> **Activity**
Your answer should repeat every line of the records below in which the word "SizeOfPageHeaderData" appears.

[Data records]

* * * * * * * * *

(** Each place of the result. *)
Lemma unlink_entries k :
  next (entry he hn) = Some k -> k <> hn ->
  (k <= PGLZ_HISTORY_SIZE)%nat ->
  let '(hs', he') := unlink hn hs he in
  length hs' = length hs /\ length he' = length he
  /\ (forall h, (h < sz)%nat -> head_of hs' h =
        if decide (prev (entry he hn) = None /\ h = hindex (entry he hn)) then k else head_of hs h)
  /\ (forall i, pos (entry he' i) = pos (entry he i) /\ hindex (entry he' i) = hindex (entry he i))
  /\ (forall i, next (entry he' i) = if decide (prev (entry he hn) = Some i) then Some k else next (entry he i))
  /\ (forall i, prev (entry he' i) = if decide (i = k) then prev (entry he hn) else prev (entry he i)).
Proof.
  intros Ek Hk Hks. pose proof (link_size _ _ _ _ _ Hl) as Hsz. pose proof (link_lists _ _ _ _ _ Hl) as Hls.
  pose proof (link_index _ _ _ _ _ Hl hn Hn) as Hix. unfold unlink. rewrite Ek.
  destruct (prev (entry he hn)) as [p|] eqn:Ep.
  - destruct (unlink_prev p Ep) as (Hp & Enp & Hpos & Hhx). pose proof (link_range _ _ _ _ _ Hl p Hp) as Hpr.
    assert (Hne : hn <> p) by (intros <-; lia).
    assert (Eh : entry (<[p := set_next (Some k) (entry he p)]> he) hn = entry he hn)
      by (rewrite entry_insert by lia; by destruct (decide (hn = p))).
    rewrite Eh, Ek, Ep.
    split; [done|]. split; [by rewrite !length_insert|]. split; [intros h Hh; by destruct (decide _) as [[? _]|]|].
    assert (Hlk : (k < length (<[p := set_next (Some k) (entry he p)]> he))%nat) by (rewrite length_insert; lia).
    split; [|split]; intros i; rewrite !entry_insert by (done || lia).
    + destruct (decide (i = k)) as [->|]; destruct (decide _) as [->|]; done.
    + destruct (decide (Some p = Some i)) as [[= ->]|Hpi].
      * destruct (decide (i = k)) as [->|]; [by destruct (decide (k = k))|by destruct (decide (i = i))].
      * assert (i <> p) by congruence. destruct (decide (i = k)) as [->|]; simpl.
        -- by destruct (decide (k = p)).
        -- by destruct (decide (i = p)).
    + destruct (decide (i = k)) as [->|]; [done|]. by destruct (decide (i = p)) as [->|].
  - rewrite Ek, Ep. split; [by rewrite length_insert|]. split; [by rewrite length_insert|].
    split; [|split; [|split]].
    + intros h Hh. rewrite head_insert by lia. simpl default.
      destruct (decide (h = _)) as [->|]; destruct (decide _) as [[_ ?]|Hd]; try done. by destruct Hd.
    + intros i. rewrite entry_insert by lia. by destruct (decide (i = k)) as [->|].
    + intros i. rewrite entry_insert by lia. destruct (decide (None = Some i)) as [?|_]; [done|].
      by destruct (decide (i = k)) as [->|].
    + intros i. rewrite entry_insert by lia. by destruct (decide (i = k)).
Qed.
(* ===== verification/BufPageSpec.v ===== *)
(** What a slotted page stands for: a sequence of slots, each free, a stub without
    storage, or an item with its bytes; and when a page is valid. *)

From S2P Require Import Prelude BufPage.
Local Open Scope Z_scope.
Local Open Scope pg_scope.

(** ** Alignment *)

Lemma MAXALIGN_div x : MAXALIGN x = (x + 7) / 8 * 8.
Proof.
  unfold MAXALIGN. change (Z.lnot 7) with (Z.lnot (Z.ones 3)). rewrite <- Z.ldiff_land, Z.ldiff_ones_r by lia.
  rewrite Z.shiftl_mul_pow2, Z.shiftr_div_pow2 by lia. done.
Qed.

Lemma MAXALIGN_spec x : x <= MAXALIGN x < x + 8 /\ (8 | MAXALIGN x).
Proof.
  rewrite MAXALIGN_div. split; [|apply Z.divide_factor_r].
  pose proof (Z.div_mod (x + 7) 8 ltac:(lia)). pose proof (Z.mod_pos_bound (x + 7) 8 ltac:(lia)). lia.
Qed.

Lemma MAXALIGN_aligned x : (8 | x) -> MAXALIGN x = x.
Proof. intros [k ->]. destruct (MAXALIGN_spec (k * 8)) as [? [m E]]. lia. Qed.

Lemma aligned_test x : (x =? MAXALIGN x) = true <-> (8 | x).
Proof.
  rewrite Z.eqb_eq. split; [intros ->; apply MAXALIGN_spec|]. intros H. by rewrite MAXALIGN_aligned.
Qed.

(** An aligned bound leaves room for the padding. *)
Lemma MAXALIGN_le x y : (8 | y) -> x <= y -> MAXALIGN x <= y.
Proof. intros [k ->] H. destruct (MAXALIGN_spec x) as [? [m E]]. lia. Qed.

Lemma MAXALIGN_pos x : 0 <= x -> 0 <= MAXALIGN x.
Proof. intros. pose proof (MAXALIGN_spec x). lia. Qed.

(** ** Slots *)

Inductive slot : Set :=
| Free
| Bare (flags off : Z)
| Stored (flags : Z) (bytes : list Z).

#[export] Instance slot_eq_dec : EqDecision slot.
Proof. solve_decision. Defined.

Definition content (d : Z -> Z) (off len : Z) : list Z := map d (seqZ off len).

Definition slot_of (d : Z -> Z) (lp : ItemIdData) : slot :=
  if negb (ItemIdIsUsed lp) then Free
  else if ItemIdHasStorage lp then Stored (lp_flags lp) (content d (lp_off lp) (lp_len lp))
  else Bare (lp_flags lp) (lp_off lp).

Notation nline := PageGetMaxOffsetNumber.

Definition slot_at (p : Page) (i : Z) : slot := slot_of (pd_data p) (pd_linp p i).
Definition slots (p : Page) : list slot := map (slot_at p) (seqZ 1 (nline p)).

Definition lp_end (lp : ItemIdData) : Z := lp_off lp + MAXALIGN (lp_len lp).
Definition stored (lp : ItemIdData) : Prop := lp_len lp <> 0.

(** A line pointer of a page with these bounds. *)
Definition lp_ok (upper special : Z) (lp : ItemIdData) : Prop :=
  in_u 15 (lp_off lp) /\ in_u 15 (lp_len lp) /\
  (stored lp -> lp_flags lp <> LP_UNUSED /\ upper <= lp_off lp /\ (8 | lp_off lp) /\ lp_end lp <= special).

Definition apart (a b : ItemIdData) : Prop := lp_end a <= lp_off b \/ lp_end b <= lp_off a.

(** ** Abstract pages

    The slots, the free space in the middle, the hint that a slot is free, and the
    space that slots and items share. *)

Record apage : Set := mk_apage {
  a_slots : list slot;
  a_free : Z;
  a_hint : bool;
  a_room : Z
}.

Definition abs (p : Page) : apage :=
  mk_apage (slots p) (pd_upper p - pd_lower p) (PageHasFreeLinePointers p) (pd_special p - SizeOfPageHeaderData).

Definition slot_size (s : slot) : Z :=
  match s with Stored _ bytes => MAXALIGN (Z.of_nat (length bytes)) | _ => 0 end.

(** BLCKSZ as configure allows it. *)
Class block_ok (bs : block_size) : Prop := {
  block_aligned : (8 | BLCKSZ);
  block_bounds : 64 <= BLCKSZ <= 2 ^ 15
}.

Record valid `{bs : block_size} (p : Page) : Prop := {
  v_lines : pd_lower p = 24 + 4 * nline p;
  v_nline : 0 <= nline p;
  v_free : pd_lower p <= pd_upper p;
  v_upper : pd_upper p <= pd_special p;
  v_special : pd_special p <= BLCKSZ;
  v_upper8 : (8 | pd_upper p);
  v_special8 : (8 | pd_special p);
  v_item : forall i, 1 <= i <= nline p -> lp_ok (pd_upper p) (pd_special p) (pd_linp p i);
  v_apart : forall i j, 1 <= i <= nline p -> 1 <= j <= nline p -> i <> j ->
    stored (pd_linp p i) -> stored (pd_linp p j) -> apart (pd_linp p i) (pd_linp p j)
}.

Lemma nline_of_lower p n : 0 <= n -> pd_lower p = 24 + 4 * n -> nline p = n.
Proof.
  intros Hn E. unfold PageGetMaxOffsetNumber, SizeOfPageHeaderData, sizeof_ItemIdData. rewrite E.
  destruct (Z.leb_spec (24 + 4 * n) 24); [lia|]. replace (24 + 4 * n - 24) with (n * 4) by lia. by rewrite Z.div_mul.
Qed.

Lemma length_slots p : 0 <= nline p -> Z.of_nat (length (slots p)) = nline p.
Proof. intros H. unfold slots. rewrite length_map, length_seqZ. lia. Qed.

Lemma slots_lookup p k :
  slots p !! k = if decide (Z.of_nat k < nline p) then Some (slot_at p (Z.of_nat k + 1)) else None.
Proof.
  unfold slots. destruct (decide _) as [H|H].
  - rewrite list_lookup_fmap, lookup_seqZ_lt by done. simpl. do 2 f_equal. lia.
  - rewrite list_lookup_fmap, lookup_seqZ_ge by lia. done.
Qed.

(** A page has the slots of a list when they agree one by one. *)
Lemma slots_eq p l :
  0 <= nline p -> Z.of_nat (length l) = nline p ->
  (forall i, 1 <= i <= nline p -> l !! Z.to_nat (i - 1) = Some (slot_at p i)) -> slots p = l.
Proof.
  intros Hn Hl H. apply list_eq. intros k. rewrite slots_lookup. destruct (decide _) as [Hk|Hk].
  - specialize (H (Z.of_nat k + 1) ltac:(lia)). replace (Z.to_nat (Z.of_nat k + 1 - 1)) with k in H by lia. by rewrite H.
  - rewrite lookup_ge_None_2; [done|lia].
Qed.

Lemma slots_get p i : 1 <= i <= nline p -> slots p !! Z.to_nat (i - 1) = Some (slot_at p i).
Proof.
  intros Hi. rewrite slots_lookup. destruct (decide _); [|lia]. do 2 f_equal. lia.
Qed.

Lemma content_ext d d' off off' len :
  (forall k, 0 <= k < len -> d (off + k) = d' (off' + k)) -> content d off len = content d' off' len.
Proof.
  intros H. unfold content. apply list_eq. intros k. rewrite !list_lookup_fmap.
  destruct (decide (Z.of_nat k < len)) as [Hk|Hk].
  - rewrite !lookup_seqZ_lt by done. simpl. f_equal. apply H. lia.
  - rewrite !lookup_seqZ_ge by lia. done.
Qed.

Lemma content_item d off item :
  (forall k, 0 <= k < Z.of_nat (length item) -> d (off + k) = rd item (Z.to_nat k)) ->
  content d off (Z.of_nat (length item)) = item.
Proof.
  intros H. unfold content. apply list_eq. intros k. rewrite list_lookup_fmap.
  destruct (decide (Z.of_nat k < Z.of_nat (length item))) as [Hk|Hk].
  - rewrite lookup_seqZ_lt by done. simpl. rewrite H by lia. rewrite Nat2Z.id. symmetry. apply rd_lookup. lia.
  - rewrite lookup_seqZ_ge, lookup_ge_None_2 by lia. done.
Qed.

(** A slot that was moved together with its bytes. *)
Lemma slot_moved d d' lp lp' :
  lp_flags lp' = lp_flags lp -> lp_len lp' = lp_len lp -> (lp_len lp = 0 -> lp_off lp' = lp_off lp) ->
  (forall k, 0 <= k < lp_len lp -> d' (lp_off lp' + k) = d (lp_off lp + k)) ->
  slot_of d' lp' = slot_of d lp.
Proof.
  intros Hf Hl Ho Hd. unfold slot_of, ItemIdIsUsed, ItemIdHasStorage. rewrite Hf, Hl.
  destruct (negb _); [done|]. destruct (Z.eqb_spec (lp_len lp) 0) as [E|E]; simpl.
  - by rewrite Ho.
  - f_equal. by apply content_ext.
Qed.

(** A slot whose bytes were left alone. *)
Lemma slot_kept d d' lp :
  (forall k, 0 <= k < lp_len lp -> d' (lp_off lp + k) = d (lp_off lp + k)) -> slot_of d' lp = slot_of d lp.
Proof. intros H. by apply slot_moved. Qed.

Lemma slot_normal d off item :
  0 < Z.of_nat (length item) < 2 ^ 15 -> in_u 15 off ->
  (forall k, 0 <= k < Z.of_nat (length item) -> d (off + k) = rd item (Z.to_nat k)) ->
  slot_of d (ItemIdNormal off (Z.of_nat (length item))) = Stored LP_NORMAL item.
Proof.
  intros Hl Ho Hd. unfold slot_of, ItemIdNormal. rewrite !uwrap_small by (done || (unfold in_u; lia)). simpl.
  unfold ItemIdHasStorage. simpl. destruct (Z.eqb_spec (Z.of_nat (length item)) 0); [lia|]. simpl. f_equal.
  by apply content_item.
Qed.

Lemma slot_free_iff d lp : slot_of d lp = Free <-> ItemIdIsUsed lp = false.
Proof.
  unfold slot_of. destruct (ItemIdIsUsed lp); simpl; [|done]. destruct (ItemIdHasStorage lp); done.
Qed.

(** ** The hint *)

Lemma hint_set p : PageHasFreeLinePointers (PageSetHasFreeLinePointers p) = true.
Proof.
  unfold PageHasFreeLinePointers, PageSetHasFreeLinePointers, PD_HAS_FREE_LINES. simpl.
  destruct (Z.eqb_spec (Z.land (Z.lor (pd_flags p) 1) 1) 0) as [E|]; [|done].
  apply (f_equal (fun x => Z.testbit x 0)) in E. rewrite Z.land_spec, Z.lor_spec, orb_true_r in E. done.
Qed.

Lemma hint_clear p : PageHasFreeLinePointers (PageClearHasFreeLinePointers p) = false.
Proof.
  unfold PageHasFreeLinePointers, PageClearHasFreeLinePointers, PD_HAS_FREE_LINES. simpl.
  rewrite <- Z.land_assoc. change (Z.land (unot 16 1) 1) with 0. by rewrite Z.land_0_r.
Qed.

(** ** Copies *)

Section copies.
Context {bs : block_size} {Hb : block_ok bs}.

Lemma in_block_iff off n : in_block off n = true <-> n = 0 \/ (0 <= off /\ 0 <= n /\ off + n <= BLCKSZ).
Proof. unfold in_block. rewrite orb_true_iff, !andb_true_iff, Z.eqb_eq, !Z.leb_le. tauto. Qed.

Lemma copy_bytes_ok from src to dst n :
  0 <= src -> 0 <= dst -> 0 <= n -> src + n <= BLCKSZ -> dst + n <= BLCKSZ ->
  copy_bytes from src to dst n
  = Ok (fun i => if (dst <=? i) && (i <? dst + n) then from (src + (i - dst)) else to i).
Proof.
  intros. unfold copy_bytes. by rewrite (proj2 (in_block_iff src n)), (proj2 (in_block_iff dst n)) by lia.
Qed.

(** Nothing to copy. *)
Lemma copy_bytes_none from src to dst d :
  copy_bytes from src to dst 0 = Ok d -> forall i, d i = to i.
Proof.
  unfold copy_bytes, in_block. simpl. intros [= <-] i.
  destruct (Z.leb_spec dst i), (Z.ltb_spec i (dst + 0)); simpl; (done || lia).
Qed.

(** What a copy changes. *)
Lemma copy_bytes_inv from src to dst n d :
  copy_bytes from src to dst n = Ok d ->
  (forall k, 0 <= k < n -> d (dst + k) = from (src + k)) /\ (forall i, i < dst \/ dst + n <= i -> d i = to i).
Proof.
  unfold copy_bytes. destruct (_ && _); [|done]. intros [= <-]. split.
  - intros k Hk. destruct (Z.leb_spec dst (dst + k)), (Z.ltb_spec (dst + k) (dst + n)); try lia. simpl. f_equal. lia.
  - intros i Hi. destruct (Z.leb_spec dst i), (Z.ltb_spec i (dst + n)); simpl; (done || lia).
Qed.

Lemma valid_bounds p : valid p ->
  24 <= pd_lower p /\ pd_lower p <= pd_upper p /\ pd_upper p <= pd_special p /\ pd_special p <= BLCKSZ /\ BLCKSZ <= 2 ^ 15.
Proof. intros [? ? ? ? ? ? ? ? ?]. destruct Hb as [_ ?]. lia. Qed.

Lemma valid_header p : valid p -> header_corrupt p = false.
Proof.
  intros Hv. pose proof (valid_bounds p Hv) as (? & ? & ? & ? & _). unfold header_corrupt, SizeOfPageHeaderData.
  rewrite (proj2 (aligned_test _) (v_special8 _ Hv)).
  destruct (Z.ltb_spec (pd_lower p) 24), (Z.ltb_spec (pd_upper p) (pd_lower p)), (Z.ltb_spec (pd_special p) (pd_upper p)),
    (Z.ltb_spec BLCKSZ (pd_special p)); (done || lia).
Qed.
End copies.
(** The line pointers that the items were taken from. *)
Definition points (c : itemIdCompactData) : Prop :=
  lp_off (pd_linp p (offsetindex c + 1)) = itemoff c /\ in_u 15 (itemoff c).

Lemma in_targets u l x t : (x, t) ∈ targets u l -> x ∈ l.
Proof. intros H. rewrite <- (targets_fst u l). apply list_elem_of_fmap. by exists (x, t). Qed.

Lemma in_targets_above lo hi u l x t :
  Forall (citem_ok lo hi) l -> (x, t) ∈ targets u l -> u - total l <= t /\ t + alignedlen x <= u.
Proof.
  revert u. induction l as [|y l IH]; intros u Hok Hx; simpl in *; [by apply elem_of_nil in Hx|].
  apply Forall_cons_1 in Hok as [[Hy _] Hok]. pose proof (total_nonneg _ _ _ Hok).
  apply elem_of_cons in Hx as [[= -> ->]|Hx]; [lia|]. specialize (IH _ Hok Hx). lia.
Qed.

Lemma compact_from_spec scratch pre ptr l :
  Forall (citem_ok 0 special) (pre ++ l) -> separate (pre ++ l) -> Forall points pre ->
  (forall x t, (x, t) ∈ targets special pre -> t = itemoff x) ->
  0 <= item_end ptr <= BLCKSZ -> total (pre ++ l) <= special ->
  match scratch with
  | None => descending (special - total pre) l
  | Some s => forall x, x ∈ l -> forall i, itemoff x <= i < item_end x -> s i = D i
  end ->
  exists p', compact_from scratch p (special - total pre, ptr, l) = Ok p' /\ compacted (pre ++ l) p'.
Proof.
  intros Hok Hsep Hpts Hpre Hptr Hroom Hsrc. rewrite total_app in Hroom. apply Forall_app in Hok as [Hok1 Hok2].
  pose proof (total_nonneg _ _ _ Hok1) as Hn1. pose proof (total_nonneg _ _ _ Hok2) as Hn2.
  assert (Hsep2 : separate l /\ forall y, y ∈ pre -> Forall (fun x => offsetindex y <> offsetindex x) l).
  { clear -Hsep. induction pre as [|y pre IH]; simpl in *; [by split; [|intros y ?%elem_of_nil]|].
    destruct Hsep as [H1 H2]. destruct (IH H2) as [H3 H4]. split; [done|]. intros z [->|Hz]%elem_of_cons; [|by apply H4].
    apply Forall_app in H1 as [_ H1]. eapply Forall_impl; [exact H1|]. by intros w [? _]. }
  destruct Hsep2 as [Hsep2 Hidx].
  set (c0 := mk_compacting p (special - total pre) (item_end ptr) (item_end ptr)).
  assert (Hw : under_way scratch (targets special pre) c0).
  { split; unfold mark; simpl.
    - lia.
    - intros x t Hx. left. rewrite (Hpre x t Hx). split; [|done].
      pose proof (in_targets_above _ _ _ _ _ _ Hok1 Hx). rewrite (Hpre x t Hx) in *. lia.
    - intros i _. done.
    - destruct scratch as [s|]; [intros; lia|by right].
    - split; [|done]. intros x t Hx. pose proof (in_targets _ _ _ _ Hx) as Hin. rewrite Forall_forall in Hpts.
      destruct (Hpts x Hin) as [E Hu]. rewrite (Hpre x t Hx). unfold set_lp_off. rewrite uwrap_small by done. rewrite <- E.
      by destruct (pd_linp p _).
    - done. }
  destruct (under_way_loop scratch l _ c0 Hw Hok2) as (c & E & Eu & Hwc); [simpl; lia|done|done| |].
  { intros y t Hy. apply Hidx. by apply in_targets in Hy. }
  simpl c_upper in Eu, Hwc. rewrite <- targets_app in Hwc.
  destruct (flush _ _ _ Hwc ltac:(lia)) as (d & Ed & Har & Hfr).
  unfold compact_from. fold c0. rewrite E. simpl. rewrite Ed. simpl. eexists. split; [done|].
  destruct Hwc as [_ _ _ _ [Hl1 Hl2] (Hh1 & Hh2 & Hh3)]. split; simpl; try done.
  - rewrite Eu, total_app. rewrite uwrap_small; [lia|]. destruct Hb. unfold in_u. lia.
  - intros x t Hx. split; [by apply Hl1|]. by apply Har.
  - intros i Hi. apply Hl2. intros x t Hx. apply Hi. by apply in_targets in Hx.
  - intros i Hi. apply Hfr. rewrite Eu. rewrite total_app in Hi. lia.
Qed.

(** The items that are skipped are in place, and all others lie below them. *)
Lemma skip_placed_spec : forall rest ptr upper,
  Forall (citem_ok 0 upper) (ptr :: rest) -> separate (ptr :: rest) ->
  exists pre ptr' l, skip_placed ptr rest upper = (upper - total pre, ptr', l) /\ ptr :: rest = pre ++ l
    /\ (forall x t, (x, t) ∈ targets upper pre -> t = itemoff x)
    /\ ptr' ∈ ptr :: rest /\ Forall (citem_ok 0 (upper - total pre)) l.
Proof.
  induction rest as [|y rest IH]; intros ptr upper Hok Hsep; simpl.
  - destruct (Z.eqb_spec upper (item_end ptr)) as [E|E]; simpl.
    + exists [ptr], ptr, []. simpl. rewrite Z.add_0_r. split; [done|]. split; [done|]. split; [|split; [by left|done]].
      intros x t [[= -> ->]|?%elem_of_nil]%elem_of_cons; [|done]. unfold item_end in E. lia.
    + exists [], ptr, [ptr]. simpl. rewrite Z.sub_0_r. split; [done|]. split; [done|]. split; [|split; [by left|done]].
      by intros x t ?%elem_of_nil.
  - destruct (Z.eqb_spec upper (item_end ptr)) as [E|E]; simpl.
    + apply Forall_cons_1 in Hok as [(H0 & H1 & H2) Hok]. destruct Hsep as [Hap Hsep]. unfold item_end in E.
      destruct (IH y (upper - alignedlen ptr)) as (pre & ptr' & l & Es & El & Hpre & Hin & Hl); [|done|].
      * rewrite Forall_forall in *. intros x Hx. destruct (Hok x Hx) as (? & ? & ?). destruct (Hap x Hx) as [_ Hor].
        unfold citem_ok, item_end in *. lia.
      * exists (ptr :: pre), ptr', l. simpl. rewrite Es. split; [do 2 f_equal; lia|]. split; [by rewrite El|].
        split; [|split; [by right|]].
        -- intros x t [[= -> ->]|Hx]%elem_of_cons; [lia|]. by apply Hpre.
        -- by replace (upper - (alignedlen ptr + total pre)) with (upper - alignedlen ptr - total pre) by lia.
    + exists [], ptr, (ptr :: y :: rest). simpl. rewrite Z.sub_0_r. split; [done|]. split; [done|].
      split; [by intros x t ?%elem_of_nil|]. split; [by left|done].
Qed.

* * * * * * * * *

> **Solution**
  mk_apage (slots p) (pd_upper p - pd_lower p) (PageHasFreeLinePointers p) (pd_special p - SizeOfPageHeaderData).
  intros Hn E. unfold PageGetMaxOffsetNumber, SizeOfPageHeaderData, sizeof_ItemIdData. rewrite E.
  intros Hv. pose proof (valid_bounds p Hv) as (? & ? & ? & ? & _). unfold header_corrupt, SizeOfPageHeaderData.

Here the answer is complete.